# [ACTIVITY]
All lines from the opening of the entries below through the line containing "program adds, in" must be output exactly as they appear, with no other lines.
BEGIN MATERIAL PROVIDED
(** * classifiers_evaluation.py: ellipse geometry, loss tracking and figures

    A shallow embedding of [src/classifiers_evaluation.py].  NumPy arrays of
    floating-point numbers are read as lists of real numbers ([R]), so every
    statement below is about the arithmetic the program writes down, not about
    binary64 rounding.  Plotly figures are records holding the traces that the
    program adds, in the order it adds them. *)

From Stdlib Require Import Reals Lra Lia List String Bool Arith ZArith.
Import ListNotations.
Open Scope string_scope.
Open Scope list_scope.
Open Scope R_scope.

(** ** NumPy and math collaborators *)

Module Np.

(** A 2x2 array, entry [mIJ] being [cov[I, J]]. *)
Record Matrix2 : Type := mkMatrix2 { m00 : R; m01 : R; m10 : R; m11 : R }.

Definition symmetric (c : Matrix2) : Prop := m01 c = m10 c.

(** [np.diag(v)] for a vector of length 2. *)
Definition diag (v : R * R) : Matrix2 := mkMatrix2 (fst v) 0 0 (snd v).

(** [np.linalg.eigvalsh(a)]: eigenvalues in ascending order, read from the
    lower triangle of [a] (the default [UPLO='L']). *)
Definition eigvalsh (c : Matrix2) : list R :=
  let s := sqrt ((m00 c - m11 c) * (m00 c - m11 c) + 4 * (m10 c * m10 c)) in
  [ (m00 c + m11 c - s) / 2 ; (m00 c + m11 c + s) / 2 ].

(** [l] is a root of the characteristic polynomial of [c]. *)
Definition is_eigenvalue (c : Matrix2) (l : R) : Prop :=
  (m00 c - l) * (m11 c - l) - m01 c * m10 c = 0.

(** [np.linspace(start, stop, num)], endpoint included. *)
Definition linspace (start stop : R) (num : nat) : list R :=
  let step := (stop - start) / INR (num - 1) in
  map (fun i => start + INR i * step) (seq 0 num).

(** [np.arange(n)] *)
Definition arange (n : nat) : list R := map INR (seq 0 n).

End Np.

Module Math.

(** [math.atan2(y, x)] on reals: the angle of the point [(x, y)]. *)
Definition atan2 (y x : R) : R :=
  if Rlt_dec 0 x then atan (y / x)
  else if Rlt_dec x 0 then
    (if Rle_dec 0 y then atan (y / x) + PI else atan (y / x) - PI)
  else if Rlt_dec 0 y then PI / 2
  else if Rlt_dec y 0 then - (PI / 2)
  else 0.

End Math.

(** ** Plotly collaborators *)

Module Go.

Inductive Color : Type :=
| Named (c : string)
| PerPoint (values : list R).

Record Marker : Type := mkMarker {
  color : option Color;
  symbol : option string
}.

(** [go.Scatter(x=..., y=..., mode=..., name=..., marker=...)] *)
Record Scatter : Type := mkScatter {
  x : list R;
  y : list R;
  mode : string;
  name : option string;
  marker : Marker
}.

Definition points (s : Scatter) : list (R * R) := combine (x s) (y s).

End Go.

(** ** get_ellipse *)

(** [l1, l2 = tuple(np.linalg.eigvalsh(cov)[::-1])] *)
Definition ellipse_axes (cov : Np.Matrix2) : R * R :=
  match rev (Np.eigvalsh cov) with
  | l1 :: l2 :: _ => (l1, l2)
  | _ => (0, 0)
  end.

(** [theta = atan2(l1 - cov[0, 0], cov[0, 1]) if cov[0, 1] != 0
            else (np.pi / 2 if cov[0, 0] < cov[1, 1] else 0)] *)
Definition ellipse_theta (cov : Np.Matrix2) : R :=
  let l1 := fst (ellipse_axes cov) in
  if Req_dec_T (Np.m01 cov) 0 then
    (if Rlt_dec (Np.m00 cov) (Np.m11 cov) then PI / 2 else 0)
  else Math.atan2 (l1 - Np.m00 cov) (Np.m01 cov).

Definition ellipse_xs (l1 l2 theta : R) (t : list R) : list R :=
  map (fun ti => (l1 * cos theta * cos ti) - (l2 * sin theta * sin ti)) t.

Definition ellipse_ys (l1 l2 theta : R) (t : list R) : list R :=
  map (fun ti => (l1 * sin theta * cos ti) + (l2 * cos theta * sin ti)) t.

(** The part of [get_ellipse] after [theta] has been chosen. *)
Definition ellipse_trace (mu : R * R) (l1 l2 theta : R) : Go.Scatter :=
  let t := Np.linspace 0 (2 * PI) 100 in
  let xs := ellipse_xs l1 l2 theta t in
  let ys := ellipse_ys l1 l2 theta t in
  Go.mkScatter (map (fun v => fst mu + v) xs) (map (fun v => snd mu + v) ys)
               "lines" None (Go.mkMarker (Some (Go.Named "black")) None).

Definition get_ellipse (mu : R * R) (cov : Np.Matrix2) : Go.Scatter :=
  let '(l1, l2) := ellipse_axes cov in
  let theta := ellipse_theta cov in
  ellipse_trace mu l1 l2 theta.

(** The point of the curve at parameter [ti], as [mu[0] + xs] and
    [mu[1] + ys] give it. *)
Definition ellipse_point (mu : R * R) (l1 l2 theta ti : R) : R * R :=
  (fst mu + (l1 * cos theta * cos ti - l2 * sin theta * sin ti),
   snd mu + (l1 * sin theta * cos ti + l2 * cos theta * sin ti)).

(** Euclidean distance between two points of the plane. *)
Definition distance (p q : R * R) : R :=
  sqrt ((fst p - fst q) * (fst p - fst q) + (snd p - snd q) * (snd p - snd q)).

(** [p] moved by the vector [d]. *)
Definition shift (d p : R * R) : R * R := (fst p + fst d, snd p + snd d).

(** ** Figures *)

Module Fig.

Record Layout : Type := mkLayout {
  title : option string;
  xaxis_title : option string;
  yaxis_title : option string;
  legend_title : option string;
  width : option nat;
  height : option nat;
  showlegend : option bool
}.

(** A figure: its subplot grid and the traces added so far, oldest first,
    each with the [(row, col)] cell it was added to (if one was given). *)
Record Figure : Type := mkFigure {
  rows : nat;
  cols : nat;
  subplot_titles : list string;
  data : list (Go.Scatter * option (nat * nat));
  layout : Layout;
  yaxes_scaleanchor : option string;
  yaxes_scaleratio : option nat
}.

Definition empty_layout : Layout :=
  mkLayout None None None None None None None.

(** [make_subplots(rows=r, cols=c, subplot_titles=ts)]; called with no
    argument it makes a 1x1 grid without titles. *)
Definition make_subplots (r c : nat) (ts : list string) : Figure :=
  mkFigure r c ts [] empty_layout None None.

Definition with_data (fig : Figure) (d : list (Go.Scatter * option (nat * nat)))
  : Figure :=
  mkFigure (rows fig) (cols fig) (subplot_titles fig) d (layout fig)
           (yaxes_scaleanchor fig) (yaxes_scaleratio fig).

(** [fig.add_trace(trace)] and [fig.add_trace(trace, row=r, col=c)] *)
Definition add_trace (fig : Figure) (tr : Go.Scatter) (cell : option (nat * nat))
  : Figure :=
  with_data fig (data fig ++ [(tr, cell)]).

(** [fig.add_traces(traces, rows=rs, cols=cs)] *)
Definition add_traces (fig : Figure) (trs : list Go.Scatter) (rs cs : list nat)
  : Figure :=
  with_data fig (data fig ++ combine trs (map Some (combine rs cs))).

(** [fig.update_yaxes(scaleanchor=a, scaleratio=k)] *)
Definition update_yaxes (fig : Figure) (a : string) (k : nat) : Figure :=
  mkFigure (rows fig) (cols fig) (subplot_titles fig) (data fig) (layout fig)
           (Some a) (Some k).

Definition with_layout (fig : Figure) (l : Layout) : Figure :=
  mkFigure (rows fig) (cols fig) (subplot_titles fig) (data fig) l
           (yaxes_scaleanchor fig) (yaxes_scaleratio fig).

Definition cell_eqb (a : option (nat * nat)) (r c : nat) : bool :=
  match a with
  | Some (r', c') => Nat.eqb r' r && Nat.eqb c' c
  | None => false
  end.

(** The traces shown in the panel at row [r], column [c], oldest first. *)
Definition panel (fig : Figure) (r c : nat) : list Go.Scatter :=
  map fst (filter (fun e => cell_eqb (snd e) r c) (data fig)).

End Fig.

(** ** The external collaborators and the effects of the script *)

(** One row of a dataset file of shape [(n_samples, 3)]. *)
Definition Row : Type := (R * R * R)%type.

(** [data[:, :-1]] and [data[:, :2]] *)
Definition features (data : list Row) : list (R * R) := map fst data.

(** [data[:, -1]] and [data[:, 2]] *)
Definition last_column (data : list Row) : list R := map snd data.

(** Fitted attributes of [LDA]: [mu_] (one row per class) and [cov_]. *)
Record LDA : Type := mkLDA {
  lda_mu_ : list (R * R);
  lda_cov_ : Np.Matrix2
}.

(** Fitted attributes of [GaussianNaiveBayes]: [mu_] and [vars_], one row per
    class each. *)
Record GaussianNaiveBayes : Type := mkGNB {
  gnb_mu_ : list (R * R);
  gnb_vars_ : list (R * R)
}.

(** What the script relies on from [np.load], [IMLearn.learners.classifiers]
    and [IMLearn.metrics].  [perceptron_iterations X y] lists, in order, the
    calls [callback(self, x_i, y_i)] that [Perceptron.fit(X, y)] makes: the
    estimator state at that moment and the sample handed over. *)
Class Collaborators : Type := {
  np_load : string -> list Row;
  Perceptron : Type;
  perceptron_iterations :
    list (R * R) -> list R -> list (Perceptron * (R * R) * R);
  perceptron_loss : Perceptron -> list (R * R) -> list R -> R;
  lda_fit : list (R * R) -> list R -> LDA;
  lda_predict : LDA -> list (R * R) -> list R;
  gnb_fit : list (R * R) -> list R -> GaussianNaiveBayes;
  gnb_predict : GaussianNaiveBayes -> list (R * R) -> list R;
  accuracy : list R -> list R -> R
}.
END MATERIAL PROVIDED
# [SOLUTION TO THE EXERCISE]
(** * classifiers_evaluation.py: ellipse geometry, loss tracking and figures

    A shallow embedding of [src/classifiers_evaluation.py].  NumPy arrays of
    floating-point numbers are read as lists of real numbers ([R]), so every
    statement below is about the arithmetic the program writes down, not about
    binary64 rounding.  Plotly figures are records holding the traces that the
    program adds, in the order it adds them. *)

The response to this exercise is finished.